Lemma counts_one ty y b log x x' : counts ty log x ->
  (if decide (y = ty) then dmt_occurrence x' = u64 (dmt_occurrence x + 1) /\ dmt_bytes_transferred x' = u64 (dmt_bytes_transferred x + b)
   else x' = x) -> counts ty (log ++ [(y, b)]) x'.
Proof.
  intros [H1 H2] Hx. unfold counts. rewrite bytes_of_type_app, bytes_of_type_single. destruct (decide (y = ty)).
  - destruct Hx as [-> ->]. rewrite H1, H2, length_app, zsum_app, Nat2Z.inj_add. unfold u64, wrap. cbn. rewrite Zplus_mod_idemp_l.
    split; [done|]. rewrite Zplus_mod_idemp_l. by rewrite Z.add_0_r.
  - subst x'. by rewrite app_nil_r.
Qed.

Lemma accounts_same d d' log : device_memory_transfers_ d' = device_memory_transfers_ d -> accounts d log -> accounts d' log.
Proof. intros He (x & y & z & Hd & H). exists x, y, z. by rewrite He. Qed.

Lemma accounts_transfer ty t b d log : accounts d log -> accounts (AddDeviceMemoryTransferEvent ty t b d) (log ++ [(ty, b)]).
Proof.
  intros (x & y & z & Hd & Hx & Hy & Hz). unfold AddDeviceMemoryTransferEvent, transfer_index.
  assert (HOST_TO_DEVICE <> DEVICE_TO_HOST /\ HOST_TO_DEVICE <> DEVICE_TO_DEVICE /\ DEVICE_TO_HOST <> DEVICE_TO_DEVICE) as (N1 & N2 & N3) by done.
  unfold accounts. destruct (Z.eqb_spec ty HOST_TO_DEVICE) as [E1|E1]; [|destruct (Z.eqb_spec ty DEVICE_TO_HOST) as [E2|E2];
    [|destruct (Z.eqb_spec ty DEVICE_TO_DEVICE) as [E3|E3]]]; cbn [set_transfers device_memory_transfers_]; rewrite Hd;
    eexists _, _, _; (split; [reflexivity|]); split_and!;
    (eapply counts_one; [eassumption|]); (case_decide; [simplify_eq; try done|done || congruence]).
Qed.

Lemma accounts_combine other d log log' : accounts d log -> accounts other log' -> accounts (Combine other d) (log ++ log').
Proof.
  intros (x & y & z & Hd & Hx & Hy & Hz) (x' & y' & z' & Ho & Hx' & Hy' & Hz').
  exists (add_transfer x x'), (add_transfer y y'), (add_transfer z z').
  split; [unfold Combine, AggregateDeviceMemoryTransfers; cbn [device_memory_transfers_]; by rewrite Hd, Ho|].
  split_and!; eapply counts_app; eauto.
Qed.

Lemma accounts_new : accounts StepDetails_new [].
Proof. by exists dmt_default, dmt_default, dmt_default. Qed.

Lemma accounts_non_overlapped d d' log : ToNonOverlapped d = Some d' -> accounts d log -> accounts d' log.
Proof. intros Hd. apply accounts_same. revert Hd. unfold ToNonOverlapped. by destruct (ToNonOverlappedEvents _); intros [= <-]. Qed.

Lemma accounts_union src dst logs logs' : steps_account dst logs -> steps_account src logs' ->
  steps_account (UnionCombineStepEvents src dst) (union_with (fun a b => Some (a ++ b)) logs logs').
Proof.
  intros Hd Hs k. rewrite union_combine_lookup, lookup_union_with. specialize (Hd k). specialize (Hs k).
  destruct Hs as [s log' Hs|]; [|by destruct Hd; constructor]. destruct Hd as [d log Hd|]; cbn; constructor; [by apply accounts_combine|].
  apply (accounts_combine s StepDetails_new [] log' accounts_new Hs).
Qed.

Lemma accounts_intersection src dst logs logs' : steps_account dst logs -> steps_account src logs' ->
  steps_account (IntersectCombineStepEvents src dst)
    (if bool_decide (dst = ∅) then logs' else intersection_with (fun a b => Some (a ++ b)) logs logs').
Proof.
  intros Hd Hs k. case_bool_decide as He; [by subst; apply (Hs k)|]. rewrite intersect_combine_lookup, lookup_intersection_with by done.
  specialize (Hd k). specialize (Hs k). destruct Hd; [|constructor]. destruct Hs; constructor. by apply accounts_combine.
Qed.

(** C37. The transfers of a step are accounted for exactly by its three counters, one for each
    direction, with the number of the transfers and the sum of their bytes modulo 2^64: a new step has
    none; a recorded transfer is counted once, at its direction, one of another type not at all, and
    its time is added there; markers, events, collectives and the removal of overlaps change nothing;
    combining two steps, and the union and the intersection of the steps of several cores, add the
    transfers of both. *)
Theorem step_details_keep_transfers d other log log' : accounts d log -> accounts other log' ->
  accounts StepDetails_new [] /\
  (forall m, accounts (AddMarker m d) log) /\ (forall e, accounts (AddEvent e d) log) /\
  (forall c e, accounts (AddCollectiveOpEvent c e d) log) /\
  (forall d', ToNonOverlapped d = Some d' -> accounts d' log) /\
  (forall ty t b, accounts (AddDeviceMemoryTransferEvent ty t b d) (log ++ [(ty, b)])) /\
  (forall ty t b i x, transfer_index ty = Some i -> device_memory_transfers_ d !! i = Some x ->
    exists x', device_memory_transfers_ (AddDeviceMemoryTransferEvent ty t b d) !! i = Some x' /\
      dmt_time_us x' = dadd (dmt_time_us x) (ddiv (double_of_Z (duration_ps t)) (double_of_Z 1000000))) /\
  accounts (Combine other d) (log ++ log') /\
  (forall src dst logs logs', steps_account dst logs -> steps_account src logs' ->
    steps_account (UnionCombineStepEvents src dst) (union_with (fun a b => Some (a ++ b)) logs logs') /\
    steps_account (IntersectCombineStepEvents src dst)
      (if bool_decide (dst = ∅) then logs' else intersection_with (fun a b => Some (a ++ b)) logs logs') /\
    (steps_ok dst -> exists m', ToNonOverlappedStepEvents dst = Some m' /\ steps_account m' logs)).
Proof.
  intros Hd Ho. split_and!.
  - apply accounts_new.
  - intros m. by apply (accounts_same d).
  - intros e. by apply (accounts_same d).
  - intros c e. by apply (accounts_same d).
  - intros d' Hd'. by eapply accounts_non_overlapped.
  - intros. by apply accounts_transfer.
  - intros ty t b i x Hi Hx. unfold AddDeviceMemoryTransferEvent. rewrite Hi. simpl.
    rewrite list_lookup_alter_eq, Hx. eexists. by split.
  - by apply accounts_combine.
  - intros src dst logs logs' Hdst Hsrc. split_and!; [by apply accounts_union|by apply accounts_intersection|].
    intros Hok. rewrite to_non_overlapped_steps by done. eexists. split; [done|]. intros k. rewrite lookup_omap. specialize (Hdst k).
    destruct (dst !! k) as [dk|] eqn:Hk; inversion Hdst as [? log0 Hacc|]; subst; [|constructor]. cbn.
    destruct (to_non_overlapped_total dk (Hok k dk Hk)) as [d' Hd']. rewrite Hd'. constructor. by eapply accounts_non_overlapped.
Qed.
End accounts.

(** ** Concrete profiles *)

Definition sample_step : StepDetails pair_span Z Z Z :=
  AddMarker (mk_marker kDeviceStepMarker (Some 3) "device" "" (20, 40))
    (AddMarker (mk_marker kExplicitHostStepMarker None "host" "" (0, 100))
      (AddEvent (mk_ets DEVICE_COMPUTE_16 (10, 5)) (set_events sample_events StepDetails_new))).

Lemma sample_step_ok : steps_ok {[ 7 := sample_step ]}.
Proof. intros k d Hk. apply lookup_singleton_Some in Hk as [_ <-]. repeat constructor; done. Qed.

Lemma precision_stats_count_instants_witness :
  exists m', ToNonOverlappedStepEvents {[ 7 := sample_step ]} = Some m' /\
    ComputePrecisionStats m' =
    mk_precision (u64 (total (fun d => instants DEVICE_COMPUTE_16 (events_ d)) {[ 7 := sample_step ]}))
      (u64 (total (fun d => instants DEVICE_COMPUTE_32 (events_ d)) {[ 7 := sample_step ]})).
Proof. apply (precision_stats_count_instants {[ 7 := sample_step ]}), sample_step_ok. Defined.

Example sample_precision :
  ComputePrecisionStats <$> ToNonOverlappedStepEvents {[ 7 := sample_step ]} = Some (mk_precision 5 30) /\
  StepTime sample_step = (0, 100) /\ StepTimeOnCore 3 sample_step = (20, 40).
Proof. split_and!; vm_compute; reflexivity. Qed.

■ **BRIEF**
Look above for the line that contains "assert (HOST_TO_DEVICE <>". Starting there, transcribe every line exactly until you have copied the line that contains "Proof. by exists".

■ **SOLVED PROBLEM**
  assert (HOST_TO_DEVICE <> DEVICE_TO_HOST /\ HOST_TO_DEVICE <> DEVICE_TO_DEVICE /\ DEVICE_TO_HOST <> DEVICE_TO_DEVICE) as (N1 & N2 & N3) by done.
  unfold accounts. destruct (Z.eqb_spec ty HOST_TO_DEVICE) as [E1|E1]; [|destruct (Z.eqb_spec ty DEVICE_TO_HOST) as [E2|E2];
    [|destruct (Z.eqb_spec ty DEVICE_TO_DEVICE) as [E3|E3]]]; cbn [set_transfers device_memory_transfers_]; rewrite Hd;
    eexists _, _, _; (split; [reflexivity|]); split_and!;
    (eapply counts_one; [eassumption|]); (case_decide; [simplify_eq; try done|done || congruence]).
Qed.

Lemma accounts_combine other d log log' : accounts d log -> accounts other log' -> accounts (Combine other d) (log ++ log').
Proof.
  intros (x & y & z & Hd & Hx & Hy & Hz) (x' & y' & z' & Ho & Hx' & Hy' & Hz').
  exists (add_transfer x x'), (add_transfer y y'), (add_transfer z z').
  split; [unfold Combine, AggregateDeviceMemoryTransfers; cbn [device_memory_transfers_]; by rewrite Hd, Ho|].
  split_and!; eapply counts_app; eauto.
Qed.

Lemma accounts_new : accounts StepDetails_new [].
Proof. by exists dmt_default, dmt_default, dmt_default. Qed.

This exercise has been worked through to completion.